─── EXTRACTED ENTRIES
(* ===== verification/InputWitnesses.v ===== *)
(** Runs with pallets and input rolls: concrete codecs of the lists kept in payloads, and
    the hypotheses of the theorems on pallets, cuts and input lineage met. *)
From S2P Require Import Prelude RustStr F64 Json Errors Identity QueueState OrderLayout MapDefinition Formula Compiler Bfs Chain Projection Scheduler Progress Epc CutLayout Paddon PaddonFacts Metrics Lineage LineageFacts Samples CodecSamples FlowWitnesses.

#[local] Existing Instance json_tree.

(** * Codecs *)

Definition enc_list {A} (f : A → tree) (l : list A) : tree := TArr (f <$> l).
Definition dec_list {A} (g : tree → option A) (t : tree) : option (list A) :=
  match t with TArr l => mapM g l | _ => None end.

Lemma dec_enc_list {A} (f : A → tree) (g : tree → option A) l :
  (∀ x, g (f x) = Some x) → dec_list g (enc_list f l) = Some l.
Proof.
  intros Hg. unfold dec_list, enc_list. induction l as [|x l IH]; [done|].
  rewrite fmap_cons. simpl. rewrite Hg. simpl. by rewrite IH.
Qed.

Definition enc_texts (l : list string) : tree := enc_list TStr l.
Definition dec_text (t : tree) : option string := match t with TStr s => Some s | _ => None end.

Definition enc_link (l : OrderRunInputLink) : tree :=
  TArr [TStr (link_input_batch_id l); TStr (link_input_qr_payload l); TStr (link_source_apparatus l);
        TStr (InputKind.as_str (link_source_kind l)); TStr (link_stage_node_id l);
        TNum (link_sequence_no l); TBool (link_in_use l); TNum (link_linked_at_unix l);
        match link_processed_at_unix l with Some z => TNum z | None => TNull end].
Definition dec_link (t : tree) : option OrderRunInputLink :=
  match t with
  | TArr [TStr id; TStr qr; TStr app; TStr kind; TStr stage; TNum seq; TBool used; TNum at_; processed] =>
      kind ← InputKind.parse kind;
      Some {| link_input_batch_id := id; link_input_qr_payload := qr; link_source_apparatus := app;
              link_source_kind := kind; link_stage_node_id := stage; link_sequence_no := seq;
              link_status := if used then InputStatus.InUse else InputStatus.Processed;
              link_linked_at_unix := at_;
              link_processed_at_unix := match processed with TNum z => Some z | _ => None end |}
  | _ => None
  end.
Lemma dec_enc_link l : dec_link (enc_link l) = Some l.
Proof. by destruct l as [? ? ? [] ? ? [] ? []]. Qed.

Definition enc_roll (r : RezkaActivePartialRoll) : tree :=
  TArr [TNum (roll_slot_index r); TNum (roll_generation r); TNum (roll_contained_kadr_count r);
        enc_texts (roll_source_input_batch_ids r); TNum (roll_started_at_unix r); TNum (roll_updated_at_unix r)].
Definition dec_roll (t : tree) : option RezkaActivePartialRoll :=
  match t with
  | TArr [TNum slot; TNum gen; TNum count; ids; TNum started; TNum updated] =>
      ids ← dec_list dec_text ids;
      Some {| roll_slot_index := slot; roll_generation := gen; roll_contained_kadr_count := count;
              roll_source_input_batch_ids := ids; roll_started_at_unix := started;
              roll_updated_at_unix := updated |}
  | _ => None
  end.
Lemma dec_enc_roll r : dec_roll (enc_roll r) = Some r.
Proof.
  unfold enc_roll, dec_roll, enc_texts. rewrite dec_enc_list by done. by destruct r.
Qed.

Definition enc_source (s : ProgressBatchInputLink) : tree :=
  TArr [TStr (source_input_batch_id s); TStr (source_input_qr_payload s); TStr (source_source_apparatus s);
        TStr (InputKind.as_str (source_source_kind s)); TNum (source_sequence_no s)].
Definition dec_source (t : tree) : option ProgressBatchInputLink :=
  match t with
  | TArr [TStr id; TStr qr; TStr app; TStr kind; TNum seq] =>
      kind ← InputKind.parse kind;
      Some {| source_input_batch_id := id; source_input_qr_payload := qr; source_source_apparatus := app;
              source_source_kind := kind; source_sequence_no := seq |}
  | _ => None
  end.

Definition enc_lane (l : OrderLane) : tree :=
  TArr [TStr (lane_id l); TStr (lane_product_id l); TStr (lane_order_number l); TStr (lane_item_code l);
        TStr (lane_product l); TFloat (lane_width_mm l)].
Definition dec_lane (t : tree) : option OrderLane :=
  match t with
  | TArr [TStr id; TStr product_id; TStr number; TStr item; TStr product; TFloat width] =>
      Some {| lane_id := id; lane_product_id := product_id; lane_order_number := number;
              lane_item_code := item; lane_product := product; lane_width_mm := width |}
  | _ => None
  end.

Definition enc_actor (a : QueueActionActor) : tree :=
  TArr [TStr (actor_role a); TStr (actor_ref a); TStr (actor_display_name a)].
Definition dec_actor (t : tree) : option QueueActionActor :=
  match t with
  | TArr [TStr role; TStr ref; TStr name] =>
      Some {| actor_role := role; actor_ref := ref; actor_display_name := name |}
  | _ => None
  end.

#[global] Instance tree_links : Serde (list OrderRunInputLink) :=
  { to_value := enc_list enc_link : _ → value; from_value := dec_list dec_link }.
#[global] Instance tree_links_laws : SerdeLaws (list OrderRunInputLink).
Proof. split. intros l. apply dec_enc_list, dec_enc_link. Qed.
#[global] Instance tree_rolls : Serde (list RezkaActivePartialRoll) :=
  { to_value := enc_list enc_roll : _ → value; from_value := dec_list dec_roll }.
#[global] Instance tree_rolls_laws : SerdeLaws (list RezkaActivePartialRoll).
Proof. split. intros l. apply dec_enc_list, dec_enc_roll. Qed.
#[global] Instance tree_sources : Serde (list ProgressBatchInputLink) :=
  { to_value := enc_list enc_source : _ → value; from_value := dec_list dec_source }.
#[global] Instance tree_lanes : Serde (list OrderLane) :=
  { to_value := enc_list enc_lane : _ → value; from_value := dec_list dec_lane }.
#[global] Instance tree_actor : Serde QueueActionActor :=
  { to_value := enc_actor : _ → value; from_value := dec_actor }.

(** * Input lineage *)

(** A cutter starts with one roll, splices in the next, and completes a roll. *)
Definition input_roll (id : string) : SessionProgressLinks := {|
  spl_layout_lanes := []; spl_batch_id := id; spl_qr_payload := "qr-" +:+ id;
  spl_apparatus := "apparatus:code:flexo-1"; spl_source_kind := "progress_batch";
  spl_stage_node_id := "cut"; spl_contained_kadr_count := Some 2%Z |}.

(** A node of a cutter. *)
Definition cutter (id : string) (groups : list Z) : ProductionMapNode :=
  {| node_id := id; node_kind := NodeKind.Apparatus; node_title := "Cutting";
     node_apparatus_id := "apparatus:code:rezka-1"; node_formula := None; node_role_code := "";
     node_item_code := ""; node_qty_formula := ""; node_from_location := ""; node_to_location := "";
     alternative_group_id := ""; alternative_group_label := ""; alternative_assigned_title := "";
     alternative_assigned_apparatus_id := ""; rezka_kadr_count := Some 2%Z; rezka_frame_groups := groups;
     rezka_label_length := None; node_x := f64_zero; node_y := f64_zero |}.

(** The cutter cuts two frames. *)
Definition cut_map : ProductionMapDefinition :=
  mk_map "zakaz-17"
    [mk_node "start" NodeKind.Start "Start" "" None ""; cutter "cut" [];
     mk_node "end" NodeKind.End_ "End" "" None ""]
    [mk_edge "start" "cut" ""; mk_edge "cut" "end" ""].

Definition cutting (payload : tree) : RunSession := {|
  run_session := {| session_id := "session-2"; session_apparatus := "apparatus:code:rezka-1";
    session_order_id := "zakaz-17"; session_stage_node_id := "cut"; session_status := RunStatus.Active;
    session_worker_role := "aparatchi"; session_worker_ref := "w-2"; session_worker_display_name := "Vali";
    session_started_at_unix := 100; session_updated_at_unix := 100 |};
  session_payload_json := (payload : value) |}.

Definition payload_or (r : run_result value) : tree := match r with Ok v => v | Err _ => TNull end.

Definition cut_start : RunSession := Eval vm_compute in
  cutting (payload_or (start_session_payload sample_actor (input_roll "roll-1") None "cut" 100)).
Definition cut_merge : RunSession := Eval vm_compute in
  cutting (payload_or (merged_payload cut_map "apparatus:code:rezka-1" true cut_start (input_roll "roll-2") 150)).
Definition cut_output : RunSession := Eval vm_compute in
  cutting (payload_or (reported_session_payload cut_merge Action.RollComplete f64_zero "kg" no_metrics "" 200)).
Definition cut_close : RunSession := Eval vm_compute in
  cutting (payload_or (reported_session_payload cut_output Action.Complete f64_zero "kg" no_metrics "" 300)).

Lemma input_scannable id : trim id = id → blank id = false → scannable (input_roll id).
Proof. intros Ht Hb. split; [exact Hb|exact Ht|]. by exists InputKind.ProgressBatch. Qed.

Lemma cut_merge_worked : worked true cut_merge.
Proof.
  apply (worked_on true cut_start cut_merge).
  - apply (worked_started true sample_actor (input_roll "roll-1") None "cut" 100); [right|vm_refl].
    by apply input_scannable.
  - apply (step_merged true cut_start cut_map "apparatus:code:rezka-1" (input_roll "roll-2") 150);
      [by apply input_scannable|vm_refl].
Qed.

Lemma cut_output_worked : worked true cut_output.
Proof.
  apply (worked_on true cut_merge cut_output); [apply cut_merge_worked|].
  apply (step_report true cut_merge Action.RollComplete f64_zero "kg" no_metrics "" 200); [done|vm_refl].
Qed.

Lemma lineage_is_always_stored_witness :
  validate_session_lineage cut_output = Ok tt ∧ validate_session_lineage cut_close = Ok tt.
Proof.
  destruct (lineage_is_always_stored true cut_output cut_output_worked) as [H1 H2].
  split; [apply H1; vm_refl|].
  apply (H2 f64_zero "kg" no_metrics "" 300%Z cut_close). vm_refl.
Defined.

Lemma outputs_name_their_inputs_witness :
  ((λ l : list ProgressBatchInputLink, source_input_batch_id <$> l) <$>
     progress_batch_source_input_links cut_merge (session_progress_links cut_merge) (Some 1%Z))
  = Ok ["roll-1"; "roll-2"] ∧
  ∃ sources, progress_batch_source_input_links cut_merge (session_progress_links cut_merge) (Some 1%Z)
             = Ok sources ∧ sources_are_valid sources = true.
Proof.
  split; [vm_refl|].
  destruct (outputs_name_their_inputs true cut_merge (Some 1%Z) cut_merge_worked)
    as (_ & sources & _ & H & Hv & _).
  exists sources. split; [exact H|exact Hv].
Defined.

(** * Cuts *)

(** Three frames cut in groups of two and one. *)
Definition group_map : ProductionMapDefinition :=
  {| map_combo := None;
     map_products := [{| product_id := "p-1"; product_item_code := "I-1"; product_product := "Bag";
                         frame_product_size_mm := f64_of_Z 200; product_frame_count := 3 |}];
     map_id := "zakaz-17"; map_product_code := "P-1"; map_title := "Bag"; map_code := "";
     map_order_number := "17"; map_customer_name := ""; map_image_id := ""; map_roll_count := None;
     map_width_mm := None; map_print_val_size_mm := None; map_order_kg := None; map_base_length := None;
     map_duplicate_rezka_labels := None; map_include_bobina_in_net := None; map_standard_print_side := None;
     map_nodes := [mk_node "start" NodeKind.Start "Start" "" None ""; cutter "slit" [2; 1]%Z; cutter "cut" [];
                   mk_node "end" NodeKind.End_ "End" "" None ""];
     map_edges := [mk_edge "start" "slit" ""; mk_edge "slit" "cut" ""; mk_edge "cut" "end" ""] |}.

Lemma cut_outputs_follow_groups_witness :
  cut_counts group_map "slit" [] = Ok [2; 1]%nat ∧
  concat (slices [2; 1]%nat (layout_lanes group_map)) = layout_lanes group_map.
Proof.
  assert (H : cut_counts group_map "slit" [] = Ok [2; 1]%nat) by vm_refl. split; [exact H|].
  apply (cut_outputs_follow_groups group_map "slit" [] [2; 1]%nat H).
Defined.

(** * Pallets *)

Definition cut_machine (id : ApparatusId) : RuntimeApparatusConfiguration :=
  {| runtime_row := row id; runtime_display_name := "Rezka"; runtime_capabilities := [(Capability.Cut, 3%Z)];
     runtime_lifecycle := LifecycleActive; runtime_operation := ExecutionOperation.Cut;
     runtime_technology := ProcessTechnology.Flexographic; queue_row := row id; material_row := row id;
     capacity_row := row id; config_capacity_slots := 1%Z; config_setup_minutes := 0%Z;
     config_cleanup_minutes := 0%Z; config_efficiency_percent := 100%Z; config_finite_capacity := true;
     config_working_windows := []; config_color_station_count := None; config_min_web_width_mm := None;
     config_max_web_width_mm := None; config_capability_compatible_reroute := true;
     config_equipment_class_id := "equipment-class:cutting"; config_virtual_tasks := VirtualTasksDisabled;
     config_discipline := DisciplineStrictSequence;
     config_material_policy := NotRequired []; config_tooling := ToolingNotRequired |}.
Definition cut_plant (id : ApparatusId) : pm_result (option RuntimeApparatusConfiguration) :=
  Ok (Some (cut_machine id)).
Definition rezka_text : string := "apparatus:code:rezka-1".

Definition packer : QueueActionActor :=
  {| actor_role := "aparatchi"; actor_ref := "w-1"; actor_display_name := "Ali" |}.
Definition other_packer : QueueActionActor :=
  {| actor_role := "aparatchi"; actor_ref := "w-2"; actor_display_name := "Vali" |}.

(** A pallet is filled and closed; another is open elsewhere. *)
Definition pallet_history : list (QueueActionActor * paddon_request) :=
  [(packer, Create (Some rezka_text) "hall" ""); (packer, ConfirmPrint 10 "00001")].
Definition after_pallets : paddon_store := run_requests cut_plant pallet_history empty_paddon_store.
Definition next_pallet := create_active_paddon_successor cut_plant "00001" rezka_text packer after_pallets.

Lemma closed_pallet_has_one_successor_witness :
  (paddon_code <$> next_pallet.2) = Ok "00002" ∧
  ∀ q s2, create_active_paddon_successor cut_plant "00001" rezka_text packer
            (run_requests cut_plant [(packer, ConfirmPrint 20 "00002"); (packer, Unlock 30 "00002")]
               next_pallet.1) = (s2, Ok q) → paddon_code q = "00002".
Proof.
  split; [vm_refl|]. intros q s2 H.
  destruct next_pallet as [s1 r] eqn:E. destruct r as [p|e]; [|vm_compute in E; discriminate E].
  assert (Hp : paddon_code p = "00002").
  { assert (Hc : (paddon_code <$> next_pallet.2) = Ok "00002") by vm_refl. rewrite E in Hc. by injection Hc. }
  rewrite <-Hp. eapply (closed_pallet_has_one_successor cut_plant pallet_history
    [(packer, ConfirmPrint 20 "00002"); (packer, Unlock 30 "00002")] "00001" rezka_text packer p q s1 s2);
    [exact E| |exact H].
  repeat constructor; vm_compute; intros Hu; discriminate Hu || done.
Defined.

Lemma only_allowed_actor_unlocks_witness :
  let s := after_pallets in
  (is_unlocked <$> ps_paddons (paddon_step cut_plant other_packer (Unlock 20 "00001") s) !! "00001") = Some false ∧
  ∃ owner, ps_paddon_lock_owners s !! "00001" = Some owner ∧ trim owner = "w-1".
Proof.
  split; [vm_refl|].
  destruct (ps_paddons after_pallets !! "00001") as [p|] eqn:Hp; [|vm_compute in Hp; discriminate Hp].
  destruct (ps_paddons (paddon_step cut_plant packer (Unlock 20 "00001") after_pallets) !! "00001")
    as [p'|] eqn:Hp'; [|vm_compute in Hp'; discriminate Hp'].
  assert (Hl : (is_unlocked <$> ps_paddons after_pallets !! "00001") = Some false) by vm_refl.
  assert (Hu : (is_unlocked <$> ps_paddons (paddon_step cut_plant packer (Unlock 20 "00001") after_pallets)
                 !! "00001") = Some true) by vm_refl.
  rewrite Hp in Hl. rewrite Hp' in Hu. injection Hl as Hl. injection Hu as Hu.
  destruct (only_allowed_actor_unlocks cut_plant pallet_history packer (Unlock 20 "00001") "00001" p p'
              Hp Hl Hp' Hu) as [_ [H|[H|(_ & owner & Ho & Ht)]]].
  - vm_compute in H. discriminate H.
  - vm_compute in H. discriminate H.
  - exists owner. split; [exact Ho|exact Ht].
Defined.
──────
◆ **TRY IT**: What you output must match the lines from the beginning of the material through the line with "(** * Codecs *)" exactly, both ends included.

◆ **RESPONSE FOR THIS EXERCISE**:
(* ===== verification/InputWitnesses.v ===== *)
(** Runs with pallets and input rolls: concrete codecs of the lists kept in payloads, and
    the hypotheses of the theorems on pallets, cuts and input lineage met. *)
From S2P Require Import Prelude RustStr F64 Json Errors Identity QueueState OrderLayout MapDefinition Formula Compiler Bfs Chain Projection Scheduler Progress Epc CutLayout Paddon PaddonFacts Metrics Lineage LineageFacts Samples CodecSamples FlowWitnesses.

#[local] Existing Instance json_tree.

(** * Codecs *)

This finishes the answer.